> _INSTRUCTIONS FOR THE TASK_: Wherever the string "RepoScopeKey" occurs in a line of these records, report that line.

> _RECORDS SHOWN_:
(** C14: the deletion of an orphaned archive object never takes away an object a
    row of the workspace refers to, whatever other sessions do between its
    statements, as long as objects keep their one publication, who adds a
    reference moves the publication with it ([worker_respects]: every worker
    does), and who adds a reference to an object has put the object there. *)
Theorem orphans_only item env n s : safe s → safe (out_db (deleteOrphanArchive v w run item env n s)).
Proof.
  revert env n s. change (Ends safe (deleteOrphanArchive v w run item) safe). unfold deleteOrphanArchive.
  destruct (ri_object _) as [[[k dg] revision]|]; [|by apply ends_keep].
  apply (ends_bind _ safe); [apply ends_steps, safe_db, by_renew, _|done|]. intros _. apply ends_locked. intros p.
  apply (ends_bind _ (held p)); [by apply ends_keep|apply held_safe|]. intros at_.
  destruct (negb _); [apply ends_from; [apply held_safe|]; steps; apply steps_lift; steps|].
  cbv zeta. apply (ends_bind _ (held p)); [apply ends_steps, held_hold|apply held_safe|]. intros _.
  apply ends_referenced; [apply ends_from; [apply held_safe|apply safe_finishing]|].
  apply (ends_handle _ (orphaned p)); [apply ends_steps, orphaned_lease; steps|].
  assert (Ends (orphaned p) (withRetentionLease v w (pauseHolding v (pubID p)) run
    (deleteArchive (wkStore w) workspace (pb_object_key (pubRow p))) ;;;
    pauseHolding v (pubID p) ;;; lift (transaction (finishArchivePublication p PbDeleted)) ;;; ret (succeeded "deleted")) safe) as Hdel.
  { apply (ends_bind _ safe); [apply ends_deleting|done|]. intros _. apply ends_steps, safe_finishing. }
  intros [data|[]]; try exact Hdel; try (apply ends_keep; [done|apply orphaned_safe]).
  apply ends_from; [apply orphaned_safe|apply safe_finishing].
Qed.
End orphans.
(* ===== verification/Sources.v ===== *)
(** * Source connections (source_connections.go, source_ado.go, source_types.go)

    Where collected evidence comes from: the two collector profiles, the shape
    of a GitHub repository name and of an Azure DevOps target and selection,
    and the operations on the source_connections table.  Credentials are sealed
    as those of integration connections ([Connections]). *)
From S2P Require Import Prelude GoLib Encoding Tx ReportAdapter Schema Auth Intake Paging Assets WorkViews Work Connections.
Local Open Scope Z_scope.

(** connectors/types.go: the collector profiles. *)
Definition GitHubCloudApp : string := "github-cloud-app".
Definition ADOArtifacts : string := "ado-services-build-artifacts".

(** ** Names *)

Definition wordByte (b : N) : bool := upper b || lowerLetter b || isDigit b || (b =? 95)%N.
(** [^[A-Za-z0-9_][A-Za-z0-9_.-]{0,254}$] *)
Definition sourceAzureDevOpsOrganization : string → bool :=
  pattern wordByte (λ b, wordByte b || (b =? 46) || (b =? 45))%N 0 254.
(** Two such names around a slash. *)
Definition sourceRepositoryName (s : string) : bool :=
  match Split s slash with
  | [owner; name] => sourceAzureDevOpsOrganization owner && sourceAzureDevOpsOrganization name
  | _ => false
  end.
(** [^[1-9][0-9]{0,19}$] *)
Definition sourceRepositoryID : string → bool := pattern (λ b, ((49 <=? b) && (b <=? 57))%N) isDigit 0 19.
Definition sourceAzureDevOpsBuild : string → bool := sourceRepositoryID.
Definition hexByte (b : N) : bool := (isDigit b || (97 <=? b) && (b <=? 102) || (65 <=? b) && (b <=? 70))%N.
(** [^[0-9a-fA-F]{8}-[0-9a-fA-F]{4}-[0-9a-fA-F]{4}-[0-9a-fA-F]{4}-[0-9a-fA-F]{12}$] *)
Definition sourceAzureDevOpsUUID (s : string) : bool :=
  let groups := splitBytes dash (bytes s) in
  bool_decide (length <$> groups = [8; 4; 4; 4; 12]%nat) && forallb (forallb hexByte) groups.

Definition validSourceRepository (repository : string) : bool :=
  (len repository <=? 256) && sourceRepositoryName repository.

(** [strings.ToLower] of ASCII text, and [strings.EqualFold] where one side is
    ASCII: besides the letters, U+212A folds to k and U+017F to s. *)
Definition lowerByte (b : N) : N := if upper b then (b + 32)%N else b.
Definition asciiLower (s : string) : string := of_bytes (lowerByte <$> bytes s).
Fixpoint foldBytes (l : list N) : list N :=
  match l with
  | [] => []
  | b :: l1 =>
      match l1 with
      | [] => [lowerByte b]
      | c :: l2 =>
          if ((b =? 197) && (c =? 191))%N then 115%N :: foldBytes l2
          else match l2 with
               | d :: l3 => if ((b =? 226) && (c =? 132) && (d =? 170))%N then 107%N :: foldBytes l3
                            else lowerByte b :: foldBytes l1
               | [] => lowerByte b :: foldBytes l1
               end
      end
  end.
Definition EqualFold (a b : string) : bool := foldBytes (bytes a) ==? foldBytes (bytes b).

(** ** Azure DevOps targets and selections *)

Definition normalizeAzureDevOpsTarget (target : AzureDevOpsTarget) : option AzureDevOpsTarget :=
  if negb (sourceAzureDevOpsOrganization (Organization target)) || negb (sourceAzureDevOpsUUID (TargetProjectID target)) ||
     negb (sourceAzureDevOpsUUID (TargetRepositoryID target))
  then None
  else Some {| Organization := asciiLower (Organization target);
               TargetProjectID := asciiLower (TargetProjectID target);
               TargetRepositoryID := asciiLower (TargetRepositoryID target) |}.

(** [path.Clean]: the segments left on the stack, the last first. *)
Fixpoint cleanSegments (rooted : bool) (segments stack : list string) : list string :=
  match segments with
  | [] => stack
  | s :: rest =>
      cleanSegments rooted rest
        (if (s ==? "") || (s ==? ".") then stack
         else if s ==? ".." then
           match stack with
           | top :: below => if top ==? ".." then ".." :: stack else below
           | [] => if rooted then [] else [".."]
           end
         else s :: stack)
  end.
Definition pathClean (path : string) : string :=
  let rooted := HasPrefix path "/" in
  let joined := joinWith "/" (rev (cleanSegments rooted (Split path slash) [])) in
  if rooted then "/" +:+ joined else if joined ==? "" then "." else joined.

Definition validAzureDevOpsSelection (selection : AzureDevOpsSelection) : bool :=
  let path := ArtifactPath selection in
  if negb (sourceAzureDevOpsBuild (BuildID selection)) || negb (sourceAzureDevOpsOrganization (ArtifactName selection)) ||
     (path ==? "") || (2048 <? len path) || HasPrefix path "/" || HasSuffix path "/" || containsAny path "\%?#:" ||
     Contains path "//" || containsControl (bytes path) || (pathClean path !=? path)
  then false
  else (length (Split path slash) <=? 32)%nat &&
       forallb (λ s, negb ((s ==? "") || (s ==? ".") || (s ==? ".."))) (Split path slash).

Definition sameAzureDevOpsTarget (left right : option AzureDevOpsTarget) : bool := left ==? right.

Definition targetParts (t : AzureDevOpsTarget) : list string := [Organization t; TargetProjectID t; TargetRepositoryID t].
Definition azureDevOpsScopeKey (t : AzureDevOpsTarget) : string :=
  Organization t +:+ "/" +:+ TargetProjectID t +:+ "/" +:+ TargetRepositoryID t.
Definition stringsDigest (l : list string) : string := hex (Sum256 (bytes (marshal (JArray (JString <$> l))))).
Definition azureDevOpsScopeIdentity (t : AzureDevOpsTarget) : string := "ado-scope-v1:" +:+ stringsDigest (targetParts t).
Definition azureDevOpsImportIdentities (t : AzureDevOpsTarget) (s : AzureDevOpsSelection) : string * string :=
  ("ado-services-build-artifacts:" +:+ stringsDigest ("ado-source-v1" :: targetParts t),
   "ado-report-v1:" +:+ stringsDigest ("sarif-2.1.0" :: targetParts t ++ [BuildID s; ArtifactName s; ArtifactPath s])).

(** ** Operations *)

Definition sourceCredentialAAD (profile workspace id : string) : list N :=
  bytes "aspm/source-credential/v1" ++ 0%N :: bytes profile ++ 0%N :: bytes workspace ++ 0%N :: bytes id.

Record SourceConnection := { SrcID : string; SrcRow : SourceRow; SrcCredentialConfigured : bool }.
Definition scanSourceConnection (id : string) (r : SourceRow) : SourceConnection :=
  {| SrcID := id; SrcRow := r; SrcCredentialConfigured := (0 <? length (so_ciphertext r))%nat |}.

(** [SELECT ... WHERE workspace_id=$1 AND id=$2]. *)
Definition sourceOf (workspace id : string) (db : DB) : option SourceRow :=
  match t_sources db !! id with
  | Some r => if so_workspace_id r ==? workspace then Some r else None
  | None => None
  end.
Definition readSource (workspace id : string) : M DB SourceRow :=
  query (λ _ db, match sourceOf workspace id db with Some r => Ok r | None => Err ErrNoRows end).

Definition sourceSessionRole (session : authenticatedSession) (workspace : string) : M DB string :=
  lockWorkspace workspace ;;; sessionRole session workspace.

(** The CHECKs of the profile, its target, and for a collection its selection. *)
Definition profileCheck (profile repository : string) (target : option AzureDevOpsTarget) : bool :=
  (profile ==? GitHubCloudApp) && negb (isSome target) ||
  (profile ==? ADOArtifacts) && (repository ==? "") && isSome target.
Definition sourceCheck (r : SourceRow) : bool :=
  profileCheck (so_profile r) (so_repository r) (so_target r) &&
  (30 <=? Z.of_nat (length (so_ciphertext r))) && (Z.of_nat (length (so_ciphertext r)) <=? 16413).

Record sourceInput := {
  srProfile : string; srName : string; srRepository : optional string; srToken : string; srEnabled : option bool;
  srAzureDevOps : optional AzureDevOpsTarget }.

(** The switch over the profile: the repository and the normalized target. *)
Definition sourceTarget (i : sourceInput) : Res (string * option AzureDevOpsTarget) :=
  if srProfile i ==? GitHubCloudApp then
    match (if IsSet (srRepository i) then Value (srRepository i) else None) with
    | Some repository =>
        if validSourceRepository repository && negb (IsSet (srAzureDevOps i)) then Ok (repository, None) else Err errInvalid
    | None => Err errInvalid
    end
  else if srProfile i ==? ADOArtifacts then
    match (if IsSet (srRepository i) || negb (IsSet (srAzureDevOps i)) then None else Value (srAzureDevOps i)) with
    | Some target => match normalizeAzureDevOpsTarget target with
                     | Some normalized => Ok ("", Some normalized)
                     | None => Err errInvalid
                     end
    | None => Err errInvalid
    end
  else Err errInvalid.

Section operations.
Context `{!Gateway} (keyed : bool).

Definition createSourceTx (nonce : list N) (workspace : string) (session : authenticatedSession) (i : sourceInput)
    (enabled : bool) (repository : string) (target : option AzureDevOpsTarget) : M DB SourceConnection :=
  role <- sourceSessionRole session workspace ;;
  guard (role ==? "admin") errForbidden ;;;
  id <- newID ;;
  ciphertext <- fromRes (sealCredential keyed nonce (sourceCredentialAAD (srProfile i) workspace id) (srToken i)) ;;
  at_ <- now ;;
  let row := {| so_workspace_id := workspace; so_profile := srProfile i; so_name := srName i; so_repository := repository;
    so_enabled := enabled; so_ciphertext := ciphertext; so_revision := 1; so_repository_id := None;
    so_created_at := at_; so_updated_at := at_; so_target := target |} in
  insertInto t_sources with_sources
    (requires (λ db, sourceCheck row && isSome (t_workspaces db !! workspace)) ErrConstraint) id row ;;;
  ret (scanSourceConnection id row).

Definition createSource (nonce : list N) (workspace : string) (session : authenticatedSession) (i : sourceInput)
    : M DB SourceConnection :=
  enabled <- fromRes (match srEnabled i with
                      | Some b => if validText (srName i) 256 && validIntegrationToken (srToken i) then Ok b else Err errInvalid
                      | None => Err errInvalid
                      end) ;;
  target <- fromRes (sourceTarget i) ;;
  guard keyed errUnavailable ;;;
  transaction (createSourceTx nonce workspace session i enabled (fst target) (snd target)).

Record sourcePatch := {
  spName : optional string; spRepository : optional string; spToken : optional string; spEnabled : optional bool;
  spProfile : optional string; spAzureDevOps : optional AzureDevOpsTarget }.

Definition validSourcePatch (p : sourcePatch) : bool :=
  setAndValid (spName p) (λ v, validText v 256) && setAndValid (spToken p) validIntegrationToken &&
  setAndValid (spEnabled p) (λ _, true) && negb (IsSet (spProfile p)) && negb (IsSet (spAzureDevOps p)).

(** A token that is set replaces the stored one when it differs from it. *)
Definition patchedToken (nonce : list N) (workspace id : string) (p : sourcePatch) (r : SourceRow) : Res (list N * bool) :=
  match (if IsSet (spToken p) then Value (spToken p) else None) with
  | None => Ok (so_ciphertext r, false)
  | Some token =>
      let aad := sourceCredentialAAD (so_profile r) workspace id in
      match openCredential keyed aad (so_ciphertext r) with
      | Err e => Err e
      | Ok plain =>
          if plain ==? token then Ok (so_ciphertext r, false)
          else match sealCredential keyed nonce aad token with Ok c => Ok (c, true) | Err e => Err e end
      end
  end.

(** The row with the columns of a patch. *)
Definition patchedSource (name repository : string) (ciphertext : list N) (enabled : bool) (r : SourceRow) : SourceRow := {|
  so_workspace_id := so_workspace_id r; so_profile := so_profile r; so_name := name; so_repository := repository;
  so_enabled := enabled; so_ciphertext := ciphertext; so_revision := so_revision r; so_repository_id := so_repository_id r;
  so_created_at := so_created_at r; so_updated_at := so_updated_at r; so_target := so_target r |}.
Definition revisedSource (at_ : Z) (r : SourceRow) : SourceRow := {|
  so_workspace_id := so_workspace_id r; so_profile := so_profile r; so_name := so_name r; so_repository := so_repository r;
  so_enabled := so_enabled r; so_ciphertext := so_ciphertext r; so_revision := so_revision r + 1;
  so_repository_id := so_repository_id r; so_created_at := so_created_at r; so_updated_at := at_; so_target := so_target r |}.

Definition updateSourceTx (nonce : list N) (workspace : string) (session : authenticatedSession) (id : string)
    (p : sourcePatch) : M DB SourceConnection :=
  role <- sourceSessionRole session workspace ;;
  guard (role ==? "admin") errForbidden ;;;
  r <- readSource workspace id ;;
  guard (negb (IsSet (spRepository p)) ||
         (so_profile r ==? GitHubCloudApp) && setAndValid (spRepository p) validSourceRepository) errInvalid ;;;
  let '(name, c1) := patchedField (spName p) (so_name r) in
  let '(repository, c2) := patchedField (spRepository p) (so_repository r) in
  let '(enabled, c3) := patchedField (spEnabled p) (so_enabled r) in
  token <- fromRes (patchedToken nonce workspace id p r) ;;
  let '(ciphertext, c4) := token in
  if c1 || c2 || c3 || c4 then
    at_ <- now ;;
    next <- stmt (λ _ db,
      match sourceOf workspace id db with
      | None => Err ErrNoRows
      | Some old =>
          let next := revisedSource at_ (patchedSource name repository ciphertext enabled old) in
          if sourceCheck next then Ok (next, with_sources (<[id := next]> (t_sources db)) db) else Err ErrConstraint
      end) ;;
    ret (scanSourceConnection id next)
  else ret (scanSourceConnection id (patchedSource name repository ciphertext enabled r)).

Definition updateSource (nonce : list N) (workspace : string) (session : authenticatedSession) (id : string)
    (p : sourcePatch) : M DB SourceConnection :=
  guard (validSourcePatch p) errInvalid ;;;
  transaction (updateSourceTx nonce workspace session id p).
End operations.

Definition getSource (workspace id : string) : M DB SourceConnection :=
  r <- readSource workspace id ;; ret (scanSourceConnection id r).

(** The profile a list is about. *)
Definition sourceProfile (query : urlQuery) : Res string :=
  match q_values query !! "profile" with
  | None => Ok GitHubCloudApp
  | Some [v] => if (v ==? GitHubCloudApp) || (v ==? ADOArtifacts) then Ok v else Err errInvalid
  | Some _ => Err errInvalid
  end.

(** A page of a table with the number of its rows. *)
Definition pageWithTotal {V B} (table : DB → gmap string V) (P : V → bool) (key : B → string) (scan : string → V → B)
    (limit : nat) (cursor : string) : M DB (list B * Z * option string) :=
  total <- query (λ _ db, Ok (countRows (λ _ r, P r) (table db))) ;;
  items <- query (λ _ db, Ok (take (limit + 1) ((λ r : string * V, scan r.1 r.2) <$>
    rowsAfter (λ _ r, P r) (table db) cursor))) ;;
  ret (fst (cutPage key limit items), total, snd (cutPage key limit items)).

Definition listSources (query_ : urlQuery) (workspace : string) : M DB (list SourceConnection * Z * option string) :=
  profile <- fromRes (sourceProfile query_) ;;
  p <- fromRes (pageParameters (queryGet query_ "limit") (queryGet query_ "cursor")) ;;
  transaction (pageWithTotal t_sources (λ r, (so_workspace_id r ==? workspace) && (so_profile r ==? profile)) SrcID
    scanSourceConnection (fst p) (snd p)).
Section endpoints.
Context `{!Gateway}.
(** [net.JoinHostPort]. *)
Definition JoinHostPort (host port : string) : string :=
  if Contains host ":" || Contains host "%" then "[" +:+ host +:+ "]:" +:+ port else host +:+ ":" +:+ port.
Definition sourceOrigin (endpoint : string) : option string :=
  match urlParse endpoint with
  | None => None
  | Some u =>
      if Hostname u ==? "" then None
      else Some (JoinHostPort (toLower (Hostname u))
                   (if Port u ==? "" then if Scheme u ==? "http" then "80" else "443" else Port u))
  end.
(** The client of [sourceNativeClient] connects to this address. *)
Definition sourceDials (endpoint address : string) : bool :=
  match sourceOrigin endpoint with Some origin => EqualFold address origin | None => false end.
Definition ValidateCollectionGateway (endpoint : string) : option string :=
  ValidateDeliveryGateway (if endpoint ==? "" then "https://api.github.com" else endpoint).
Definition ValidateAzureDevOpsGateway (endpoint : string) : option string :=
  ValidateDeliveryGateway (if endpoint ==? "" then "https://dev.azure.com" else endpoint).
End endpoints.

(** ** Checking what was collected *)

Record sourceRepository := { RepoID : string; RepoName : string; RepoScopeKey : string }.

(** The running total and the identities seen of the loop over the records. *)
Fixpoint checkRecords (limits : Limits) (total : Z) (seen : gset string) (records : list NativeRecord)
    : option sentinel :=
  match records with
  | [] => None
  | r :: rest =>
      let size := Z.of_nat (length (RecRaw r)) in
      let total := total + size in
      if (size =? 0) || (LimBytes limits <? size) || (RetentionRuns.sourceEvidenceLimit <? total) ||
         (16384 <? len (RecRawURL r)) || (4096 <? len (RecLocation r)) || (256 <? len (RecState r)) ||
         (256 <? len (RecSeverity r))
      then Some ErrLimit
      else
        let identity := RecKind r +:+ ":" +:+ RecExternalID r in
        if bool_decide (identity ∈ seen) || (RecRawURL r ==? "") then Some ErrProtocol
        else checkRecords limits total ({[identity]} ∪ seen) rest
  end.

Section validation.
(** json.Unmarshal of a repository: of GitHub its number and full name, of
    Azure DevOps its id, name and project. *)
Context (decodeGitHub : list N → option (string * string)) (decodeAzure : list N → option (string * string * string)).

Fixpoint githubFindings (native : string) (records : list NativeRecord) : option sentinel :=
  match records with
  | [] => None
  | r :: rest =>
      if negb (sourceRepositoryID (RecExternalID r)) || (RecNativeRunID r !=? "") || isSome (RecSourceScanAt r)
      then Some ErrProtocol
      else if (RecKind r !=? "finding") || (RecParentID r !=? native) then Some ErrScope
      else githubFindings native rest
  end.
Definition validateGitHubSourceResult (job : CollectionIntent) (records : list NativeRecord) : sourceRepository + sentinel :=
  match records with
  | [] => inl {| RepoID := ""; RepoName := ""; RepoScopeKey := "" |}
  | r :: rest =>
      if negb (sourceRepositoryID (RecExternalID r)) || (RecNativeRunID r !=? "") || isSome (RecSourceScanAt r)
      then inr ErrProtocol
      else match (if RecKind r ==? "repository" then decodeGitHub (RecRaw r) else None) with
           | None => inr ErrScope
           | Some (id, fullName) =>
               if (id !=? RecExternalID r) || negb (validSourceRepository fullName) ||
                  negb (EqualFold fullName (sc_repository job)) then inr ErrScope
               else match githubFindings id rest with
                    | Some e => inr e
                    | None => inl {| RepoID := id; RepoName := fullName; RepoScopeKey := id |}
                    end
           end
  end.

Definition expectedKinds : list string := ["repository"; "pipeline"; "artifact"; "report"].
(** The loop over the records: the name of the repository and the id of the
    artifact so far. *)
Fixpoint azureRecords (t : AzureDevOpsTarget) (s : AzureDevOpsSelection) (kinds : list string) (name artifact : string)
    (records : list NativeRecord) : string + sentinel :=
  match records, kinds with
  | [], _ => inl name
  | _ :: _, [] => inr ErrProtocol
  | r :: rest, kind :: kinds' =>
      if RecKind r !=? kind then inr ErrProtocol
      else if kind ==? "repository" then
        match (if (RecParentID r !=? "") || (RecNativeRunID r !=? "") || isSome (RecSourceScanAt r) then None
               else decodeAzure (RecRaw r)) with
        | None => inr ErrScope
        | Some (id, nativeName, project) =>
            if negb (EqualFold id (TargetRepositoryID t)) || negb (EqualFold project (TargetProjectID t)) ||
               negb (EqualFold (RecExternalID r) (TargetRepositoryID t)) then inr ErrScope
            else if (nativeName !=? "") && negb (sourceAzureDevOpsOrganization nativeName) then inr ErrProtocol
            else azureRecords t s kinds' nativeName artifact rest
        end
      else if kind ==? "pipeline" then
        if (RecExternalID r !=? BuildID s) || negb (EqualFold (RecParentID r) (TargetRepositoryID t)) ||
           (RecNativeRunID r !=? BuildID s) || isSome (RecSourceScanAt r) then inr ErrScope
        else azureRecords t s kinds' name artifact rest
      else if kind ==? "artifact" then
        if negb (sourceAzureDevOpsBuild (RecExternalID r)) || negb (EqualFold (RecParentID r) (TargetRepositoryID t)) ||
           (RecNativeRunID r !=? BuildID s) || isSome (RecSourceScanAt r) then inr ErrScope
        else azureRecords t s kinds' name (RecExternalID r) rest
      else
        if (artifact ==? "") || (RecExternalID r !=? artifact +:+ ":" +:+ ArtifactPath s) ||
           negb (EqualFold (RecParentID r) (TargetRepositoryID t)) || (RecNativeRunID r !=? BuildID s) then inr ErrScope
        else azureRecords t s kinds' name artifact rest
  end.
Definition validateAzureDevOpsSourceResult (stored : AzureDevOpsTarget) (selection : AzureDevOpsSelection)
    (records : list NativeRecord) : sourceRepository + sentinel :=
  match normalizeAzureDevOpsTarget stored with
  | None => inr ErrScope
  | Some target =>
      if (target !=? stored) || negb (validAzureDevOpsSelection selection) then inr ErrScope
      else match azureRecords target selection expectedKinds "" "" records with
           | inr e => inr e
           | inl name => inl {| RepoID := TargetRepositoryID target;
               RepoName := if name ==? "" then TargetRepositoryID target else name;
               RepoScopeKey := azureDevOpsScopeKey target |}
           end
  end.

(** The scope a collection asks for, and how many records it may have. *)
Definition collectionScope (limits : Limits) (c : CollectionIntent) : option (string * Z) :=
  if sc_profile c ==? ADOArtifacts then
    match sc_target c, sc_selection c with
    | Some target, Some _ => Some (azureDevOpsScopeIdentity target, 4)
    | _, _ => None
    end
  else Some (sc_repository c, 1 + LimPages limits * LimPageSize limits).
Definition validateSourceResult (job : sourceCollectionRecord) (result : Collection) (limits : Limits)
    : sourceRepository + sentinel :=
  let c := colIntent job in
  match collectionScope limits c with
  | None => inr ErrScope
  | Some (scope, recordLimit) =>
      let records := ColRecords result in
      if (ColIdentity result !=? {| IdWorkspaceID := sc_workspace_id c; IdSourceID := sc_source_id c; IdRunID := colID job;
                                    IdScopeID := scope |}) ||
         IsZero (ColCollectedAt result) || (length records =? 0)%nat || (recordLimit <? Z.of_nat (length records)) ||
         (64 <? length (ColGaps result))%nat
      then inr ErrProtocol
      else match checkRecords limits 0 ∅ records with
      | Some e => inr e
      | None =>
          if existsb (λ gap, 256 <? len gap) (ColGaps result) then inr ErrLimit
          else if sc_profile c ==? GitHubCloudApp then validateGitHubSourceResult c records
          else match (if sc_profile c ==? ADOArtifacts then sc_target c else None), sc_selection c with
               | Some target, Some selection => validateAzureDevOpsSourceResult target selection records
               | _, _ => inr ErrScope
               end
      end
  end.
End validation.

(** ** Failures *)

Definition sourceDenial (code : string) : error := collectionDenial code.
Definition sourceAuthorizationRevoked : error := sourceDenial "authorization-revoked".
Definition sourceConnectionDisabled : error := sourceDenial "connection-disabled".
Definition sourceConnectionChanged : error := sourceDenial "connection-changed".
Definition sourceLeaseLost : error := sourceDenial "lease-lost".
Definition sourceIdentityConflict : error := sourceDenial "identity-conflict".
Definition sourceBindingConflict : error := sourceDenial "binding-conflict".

> _RESULT OF THE TASK_:
Record sourceRepository := { RepoID : string; RepoName : string; RepoScopeKey : string }.
  | [] => inl {| RepoID := ""; RepoName := ""; RepoScopeKey := "" |}
                    | None => inl {| RepoID := id; RepoName := fullName; RepoScopeKey := id |}
               RepoScopeKey := azureDevOpsScopeKey target |}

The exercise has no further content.